Overrated and Underwhelming:

 Travis Kelce (TE9) – Among the most consensus man crushes in the fantasy football community to start the season, Kelce simply isn’t being utilized how we all want him to be utilized. Alex Smith isn’t pushing the ball to him, and without Jamaal Charles to keep teams honest, Kelce’s ceiling is looking smaller by the week. He has a big name with corresponding trade value, and that’s why he’s on this list. I’d much rather have Reed or Olsen if my team is lacking overall upside.

 Jason Witten (TE10) – Witten is the perfect type of player to trade back to someone when targeting a TE, because his name makes an owner feel comfortable that he’s still getting ‘a good TE’ back. What he’s getting is someone with a high floor, but an incredibly low ceiling. Dallas will remain a run-first offense even when Tony Romo returns.

Conclusion

The point of this post is to get you to take a hard look at your team and ask yourself if your roster can compete for the championship right now. If you are missing star power, and/or if you’re below .500, the answer – more often than not – will be no. And if that’s the case, you must take risks to give yourself a chance to win.
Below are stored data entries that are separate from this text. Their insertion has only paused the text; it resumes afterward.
Definition instanceTypeVCPU : GaugeVec := {|
  Namespace := metrics_Namespace; Subsystem := cloudProviderSubsystem;
  Gauge_Name := "instance_type_cpu_cores"; Help := "VCPUs cores for a given instance type.";
  LabelNames := [instanceTypeLabel]
|}.
Definition instanceTypeMemory : GaugeVec := {|
  Namespace := metrics_Namespace; Subsystem := cloudProviderSubsystem;
  Gauge_Name := "instance_type_memory_bytes"; Help := "Memory, in bytes, for a given instance type.";
  LabelNames := [instanceTypeLabel]
|}.
Definition instanceTypeOfferingAvailable : GaugeVec := {|
  Namespace := metrics_Namespace; Subsystem := cloudProviderSubsystem;
  Gauge_Name := "instance_type_offering_available";
  Help := "Instance type offering availability, based on instance type, capacity type, and zone";
  LabelNames := [instanceTypeLabel; capacityTypeLabel; zoneLabel]
|}.
Definition instanceTypeOfferingPriceEstimate : GaugeVec := {|
  Namespace := metrics_Namespace; Subsystem := cloudProviderSubsystem;
  Gauge_Name := "instance_type_offering_price_estimate";
  Help := "Instance type offering estimated hourly price used when making informed decisions on node cost calculation, based on instance type, capacity type, and zone.";
  LabelNames := [instanceTypeLabel; capacityTypeLabel; zoneLabel]
|}.

(** [init] *)
Definition init : run M unit :=
  MustRegister [instanceTypeVCPU; instanceTypeMemory; instanceTypeOfferingAvailable;
                instanceTypeOfferingPriceEstimate].

(** A write: the gauge, its labels and the value. *)
Definition write (e : GaugeVec * gmap string string * f64) : run M unit :=
  let '(vec, labels, v) := e in With_Set vec labels v.
Definition write_all (es : list (GaugeVec * gmap string string * f64)) : run M unit :=
  for_each (λ _ e, write e) es tt.

(** ** [instancetype.go]: the writes *)

Definition type_label (name : string) : gmap string string := {[ instanceTypeLabel := name ]}.
Definition offering_label (name capacityType zone : string) : gmap string string :=
  {[ instanceTypeLabel := name; capacityTypeLabel := capacityType; zoneLabel := zone ]}.

(** [float64(lo.FromPtr(shape.MemoryInGBs)) * 1024 * 1024 * 1024] *)
Definition memory_bytes (shape : WrapShape) : f64 :=
  let k := f64_of_Z 1024 in
  f64_mul (f64_mul (f64_mul (f64_of_f32 (from_ptr (f32_of_Z 0) (MemoryInGBs (wShape shape)))) k) k) k.

(** The two writes for a shape of the listing. *)
Definition shape_writes (shape : WrapShape) : res (list (GaugeVec * gmap string string * f64)) :=
  name ← deref (Shape_Shape (wShape shape));
  Ok [(instanceTypeVCPU, type_label name, f64_of_Z (CalcCpu shape));
      (instanceTypeMemory, type_label name, memory_bytes shape)].

(** [fmt.Sprintf("%s_%d_%d", *shape.Shape.Shape, shape.CalcCpu/2, shape.CalMemInGBs)] *)
Definition price_name (name : string) (shape : WrapShape) : string :=
  name +:+ "_" +:+ Itoa (Z.quot (CalcCpu shape) 2) +:+ "_" +:+ Itoa (CalMemInGBs shape).

(** The two writes for an offering. *)
Definition offering_writes {Rqs} (name zone capacityType : string) (shape : WrapShape) (o : Offering Rqs)
  : list (GaugeVec * gmap string string * f64) :=
  [(instanceTypeOfferingAvailable, offering_label name capacityType zone,
    f64_of_Z (if Of_Available o then 1 else 0));
   (instanceTypeOfferingPriceEstimate, offering_label (price_name name shape) capacityType zone, Of_Price o)].
End Gauges.

(** ** [instancetype.go]: the listing with its writes

    The loops as the code has them, over the state of the provider beside the
    registry. *)

(** [for ... { l = append(l, f(x)) }] *)
Fixpoint map_run {S A B} (f : A → run S B) (l : list A) : run S (list B) :=
  match l with
  | [] => mret []
  | x :: l' => y ← f x; ys ← map_run f l'; mret (y :: ys)
  end.

(** A part of the pair. *)
Definition on_fst {S M A} (m : run S A) : run (S * M) A := zoom fst (λ s p, (s, p.2)) m.
Definition on_snd {S M A} (m : run M A) : run (S * M) A := zoom snd (λ g p, (p.1, g)) m.

Section Metered.
Context {M : Type} `{Prometheus M}.

(** The body of the loop that combines the zones. *)
Definition metered_zone (wrapShapes : gmap string WrapShape) (entry : string * WrapShape)
  : run M (gmap string WrapShape) :=
  writes ← lift (shape_writes entry.2);
  write_all writes;;
  lift (combine_zone wrapShapes entry).

Section Listing.
Context {W C UC : Type} `{ComputeClient W} `{Clock W} {order : MapOrder}
  `{TTLCache (gmap string WrapShape) C} `{TTLCache unit UC}.
Variable opts : Options.

Definition metered_refresh (fuel : nat) : run (State (W := W) (C := C) (UC := UC) * M) (gmap string WrapShape) :=
  adShapesMap ← on_fst (for_each (collect_domain opts fuel) (Options.AvailableDomains opts) ∅);
  wrapShapes ← on_snd (for_each metered_zone (flatten_domains adShapesMap) ∅);
  s ← on_fst get_state;
  on_fst (put_state (set_it_cache (cache_SetDefault (clock_now (it_world s)) InstanceTypesCacheKey
                             wrapShapes (it_cache s)) s));;
  mret wrapShapes.

Definition metered_ListInstanceType (fuel : nat)
  : run (State (W := W) (C := C) (UC := UC) * M) (gmap string WrapShape) :=
  s ← on_fst get_state;
  match cache_Get (clock_now (it_world s)) InstanceTypesCacheKey (it_cache s) with
  | Some cached => mret cached
  | None => metered_refresh fuel
  end.

Context {Rq Rqs Q : Type} `{Scheduling Rq Rqs} `{Quantities Q} `{OfferingLib Rqs Q}.
Variable Price : WrapShape → res f32.

(** The body of the loops of [CreateOfferings]. *)
Definition metered_offering (now : Z) (uo : UnavailableOfferings UC) (shape : WrapShape)
    (zone capacityType : string) : run M (Offering Rqs) :=
  o ← lift (create_offering opts Price now uo shape zone capacityType);
  name ← lift (deref (Shape_Shape (wShape shape)));
  write_all (offering_writes name zone capacityType shape o);;
  mret o.

Definition metered_CreateOfferings (now : Z) (uo : UnavailableOfferings UC) (shape : WrapShape)
    (zones : gmap string unit) : run M (list (Offering Rqs)) :=
  map_run (λ '(zone, capacityType), metered_offering now uo shape zone capacityType)
    (list_prod (range_zones shape zones) supportInstanceTypes).

Variable ParseFloat_other : string → option f64.
Variable region : string.

Definition metered_List (fuel : nat) (nodeClass : OciNodeClass)
  : run (State (W := W) (C := C) (UC := UC) * M) (list (InstanceType Rqs Q)) :=
  wrapShapes ← metered_ListInstanceType fuel;
  s ← on_fst get_state;
  map_run (λ '(_, wrapped),
    offerings ← on_snd (metered_CreateOfferings (clock_now (it_world s)) (it_offerings s) wrapped
      (zone_set (OciModel.AvailableDomains wrapped)));
    lift (NewInstanceType ParseFloat_other opts region wrapped nodeClass
      (OciModel.AvailableDomains wrapped) offerings))
    (range_map "wrapShapes" wrapShapes).
End Listing.
End Metered.

(** ** Runs that differ from others only in the registry *)

(** [m] gives [r] whatever the gauges hold. *)
Definition yields {M A} (m : run M A) (r : res A) : Prop := ∀ g, ∃ g', m g = (r, g').
(** [lo.UniqBy] on the dereferenced id: the first of each. *)
Fixpoint uniq_by_id (seen : list string) (l : list Subnet) : res (list Subnet) :=
  match l with
  | [] => Ok []
  | s :: l' =>
      id ← deref (Subnet_Id s);
      if bool_decide (id ∈ seen) then uniq_by_id seen l'
      else rest ← uniq_by_id (id :: seen) l'; Ok (s :: rest)
  end.

(** The loop over the attachments: [skipped] is [ifOnlyPrimary != nil]. *)
Fixpoint attached_subnets (onlyPrimary skipped : bool) (vnics : list VnicAttachment) : run W (list Subnet) :=
  match vnics with
  | [] => mret []
  | vnic :: rest =>
      secondary ←
        (if onlyPrimary then
           v ← client_GetVnic (VA_VnicId vnic); mret (negb (from_ptr false (Vnic_IsPrimary v)))
         else mret false);
      if (secondary : bool) then attached_subnets onlyPrimary true rest
      else
        subnet ← client_GetSubnet (VA_SubnetId vnic);
        if (skipped : bool) then mret [subnet]
        else others ← attached_subnets onlyPrimary skipped rest; mret (subnet :: others)
  end.

Definition GetSubnets (vnics : list VnicAttachment) (onlyPrimary : bool) : run W (list Subnet) :=
  subnets ← attached_subnets onlyPrimary false vnics;
  lift (uniq_by_id [] subnets).
End Provider.

(** ** Properties *)

Section ParseSpec.
Variable is_ipv6 : string → bool.

Definition dotted (a b c d : Z) : string := Join [Itoa a; Itoa b; Itoa c; Itoa d] ".".

Definition byte (z : Z) : Prop := (0 <= z <= 255)%Z.

Lemma octet_Itoa z : byte z → octet (Itoa z) = true.
Proof.
  intros Hz. assert ((λ z, octet (Itoa z)) z = true) as Hb; [|done].
  assert (forallb (λ i, octet (Itoa (Z.of_nat i))) (seq 0 256) = true) as Hf by (vm_compute; reflexivity).
  rewrite forallb_forall in Hf. specialize (Hf (Z.to_nat z)). unfold byte in Hz.
  rewrite Z2Nat.id in Hf by lia. apply Hf, in_seq. lia.
Qed.

Lemma first_separator_dot s t : string_forall is_digit s = true → first_separator (s +:+ String "." t) = Some "."%char.
Proof.
  induction s as [|c s IH]; [done|]. rewrite app_cons_str. simpl. rewrite andb_true_iff. intros [Hc Hs].
  destruct (Ascii.eqb_spec c "."%char) as [->|]; [done|].
  destruct (Ascii.eqb_spec c ":"%char) as [->|]; [done|].
  destruct (Ascii.eqb_spec c "%"%char) as [->|]; [done|]. by apply IH.
Qed.

Lemma digits_no_char s (c : ascii) : is_digit c = false → string_forall is_digit s = true → Contains s (String c "") = false.
Proof. intros Hc Hs. apply (Contains_chars is_digit); [done|]. simpl. by rewrite Hc. Qed.

Lemma dotted_Split a b c d :
  byte a → byte b → byte c → byte d →
  Split (dotted a b c d) "." = [Itoa a; Itoa b; Itoa c; Itoa d].
Proof.
  unfold byte. intros. apply (Split_Join_char "."%char); [done|].
  repeat constructor; apply digits_no_char, Itoa_digits; try done; lia.
Qed.

Lemma dotted_chars a b c d :
  byte a → byte b → byte c → byte d → string_forall (λ x, is_digit x || Ascii.eqb x "."%char) (dotted a b c d) = true.
Proof.
  unfold byte. intros. assert (∀ z, (0 <= z <= 255)%Z →
    string_forall (λ x, is_digit x || Ascii.eqb x "."%char) (Itoa z) = true) as Hd.
  { intros z Hz. apply (string_forall_impl is_digit); [intros x ->; done|]. apply Itoa_digits. lia. }
  unfold dotted. cbn [Join]. rewrite !string_forall_app, !Hd by done. done.
Qed.

Lemma mask_length_Itoa n : (0 <= n <= 128)%Z → mask_length (Itoa n) = Some n.
Proof.
  intros Hn. unfold mask_length. rewrite Itoa_digits by lia.
  destruct (String.eqb_spec (Itoa n) "") as [He|_].
  - pose proof (Atoi_Itoa n) as Ha. rewrite He in Ha. discriminate Ha.
    unfold in_int64, min_int64, max_int64. lia.
  - simpl. rewrite Atoi_Itoa by (unfold in_int64, min_int64, max_int64; lia). simpl.
    by replace (n <? 16777215)%Z with true by lia.
Qed.

(** A block with [n] bits of network has [2 ^ (32 - n)] addresses. *)
Theorem calculateTotalIps_ipv4 (a b c d n : Z) :
  byte a → byte b → byte c → byte d → (0 <= n <= 32)%Z →
  calculateTotalIps is_ipv6 (dotted a b c d +:+ "/" +:+ Itoa n) = Ok (2 ^ (32 - n))%Z.
Proof.
  intros Ha Hb Hc Hd Hn. unfold calculateTotalIps, ParseCIDR.
  assert (Split (dotted a b c d +:+ "/" +:+ Itoa n) "/" = [dotted a b c d; Itoa n]) as ->.
  { change ("/" +:+ Itoa n) with (String "/" (Itoa n)). rewrite Split_app_char, Split_no_sep; [done|done| |].
    - apply digits_no_char; [done|]. apply Itoa_digits. lia.
    - apply (Contains_chars (λ x, is_digit x || Ascii.eqb x "."%char)); [by apply dotted_chars|done]. }
  assert (first_separator (dotted a b c d) = Some "."%char) as ->.
  { unfold dotted. apply (first_separator_dot (Itoa a)), Itoa_digits. unfold byte in Ha. lia. }
  assert (is_ipv4 (dotted a b c d) = true) as ->.
  { unfold is_ipv4. rewrite dotted_Split by done. cbn [length forallb]. by rewrite !octet_Itoa. }
  cbn [Join]. rewrite mask_length_Itoa by lia. replace (n <=? 32)%Z with true by lia. simpl.
  f_equal. apply wrap64_id. unfold in_int64, min_int64, max_int64.
  pose proof (Z.pow_le_mono_r 2 (32 - n) 32). pose proof (Z.pow_pos_nonneg 2 (32 - n)). lia.
Qed.
End ParseSpec.

Section CountSpec.
Context {W : Type} `{VirtualNetworkClient W}.
Variable is_ipv6 : string → bool.

(** Whole percentages of a block use between none and all of its addresses. *)
Lemma used_ips_percent k u :
  (0 <= k <= 32)%Z → (0 <= u <= 100)%Z →
  (0 <= used_ips (2 ^ k) (f32_of_Z u) <= 2 ^ k)%Z.
Proof.
  intros Hk Hu.
  assert (forallb (λ '(i, j),
    let used := used_ips (2 ^ Z.of_nat i) (f32_of_Z (Z.of_nat j)) in
    (0 <=? used)%Z && (used <=? 2 ^ Z.of_nat i)%Z) (list_prod (seq 0 33) (seq 0 101)) = true) as Hf
    by (vm_compute; reflexivity).
  rewrite forallb_forall in Hf. specialize (Hf (Z.to_nat k, Z.to_nat u)).
  rewrite in_prod_iff, !in_seq in Hf. simpl in Hf. rewrite !Z2Nat.id in Hf by lia.
  assert (_ && _ = true) as Hb by (apply Hf; lia). lia.
Qed.

(** The utilization the loop subtracts: that of the first summary, if any
    summary is of the block. *)
Definition block_used (block : string) (summaries : list IpInventoryCidrUtilizationSummary) : bool :=
  existsb (λ smy, match Smy_Cidr smy with Some c => String.eqb c block | None => false end) summaries.

Lemma subtract_used_spec block first total summaries :
  subtract_used block first total summaries =
    if block_used block summaries then u ← deref first; Ok (wrap64 (total - used_ips total u))
    else Ok total.
Proof.
  unfold block_used. induction summaries as [|smy rest IH]; simpl; [done|].
  destruct (Smy_Cidr smy) as [cidr|]; simpl; [|done]. by destruct (String.eqb cidr block).
Qed.

(** C32: For an IPv4 block and a whole percentage of use, the count of available addresses is
    the size of the block less the used share, between 0 and the size; the share is that of the
    first summary, whichever summary is of the block. *)
Theorem GetSubnetAvailableIPv4Count_spec (subnet : Subnet) (w w' : W) (a b c d n u : Z)
    (smy : IpInventoryCidrUtilizationSummary) (rest : list IpInventoryCidrUtilizationSummary) :
  byte a → byte b → byte c → byte d → (0 <= n <= 32)%Z → (0 <= u <= 100)%Z →
  let block := dotted a b c d +:+ "/" +:+ Itoa n in
  CidrBlock subnet = Some block →
  client_GetSubnetCidrUtilization (Subnet_Id subnet) w = (Ok (smy :: rest), w') →
  Smy_Utilization smy = Some (f32_of_Z u) →
  ∃ count, GetSubnetAvailableIPv4Count is_ipv6 subnet w = (Ok count, w') ∧
    (0 <= count <= 2 ^ (32 - n))%Z ∧
    count = (2 ^ (32 - n) -
      if block_used block (smy :: rest) then used_ips (2 ^ (32 - n)) (f32_of_Z u) else 0)%Z.
Proof.
  intros Ha Hb Hc Hd Hn Hu block Hblock Hclient Hutil. subst block.
  pose proof (used_ips_percent (32 - n) u ltac:(lia) Hu) as Hused.
  assert (2 ^ (32 - n) <= 2 ^ 32)%Z by (apply Z.pow_le_mono_r; lia).
  unfold GetSubnetAvailableIPv4Count. rewrite Hblock.
  rewrite (run_bind_step _ _ _ (2 ^ (32 - n))%Z w) by (unfold lift; by rewrite calculateTotalIps_ipv4).
  rewrite (run_bind_step _ _ _ _ _ Hclient). cbn [head mbind option_bind]. rewrite Hutil.
  unfold mbind, run_bind, lift. rewrite subtract_used_spec. destruct (block_used _ _); cbn [deref mbind res_bind].
  - rewrite wrap64_id by (unfold in_int64, min_int64, max_int64; lia).
    eexists. split; [done|]. lia.
  - eexists. split; [done|]. lia.
Qed.

(** A subnet without an IPv4 block has no addresses. *)
Lemma count_without_block (subnet : Subnet) (w : W) :
  CidrBlock subnet = None → GetSubnetAvailableIPv4Count is_ipv6 subnet w = (Ok 0%Z, w).
Proof. intros Hb. unfold GetSubnetAvailableIPv4Count. by rewrite Hb. Qed.

(** The second summary is the block's and says it is empty; the first, of
    another block, says full: the block counts as full. *)
Lemma count_of_other_block (w : W) :
  let summary cidr u := {| Smy_Cidr := Some cidr; Smy_Utilization := Some (f32_of_Z u); Smy_AddressType := "" |} in
  subtract_used "10.0.1.0/24" (Some (f32_of_Z 100)) 256 [summary "10.0.0.0/24" 100%Z; summary "10.0.1.0/24" 0%Z]
    = Ok 0%Z.
Proof. vm_compute. reflexivity. Qed.
End CountSpec.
Trade for the top players if you can, but it’s usually impossible to pry the Aaron Rodgers / Julio Jones type of players away from owners without giving up plenty of star power in return. That’s why I’ve offered you a selection of players to target that, due to inconsistency and unreliability, will come much more cheaply. If they don’t pan out, you’ll finish near the bottom of your league, and after a couple of jabs, people will forget and move on to the next season. If they do pan out, your season will be talked about by your friends as that time when you created something out of nothing to win the league.

Or you can stand pat with your ‘solid if unspectacular’ team and look forward to an early exit from the fantasy playoffs, just like those good old Cincinnati Bengals.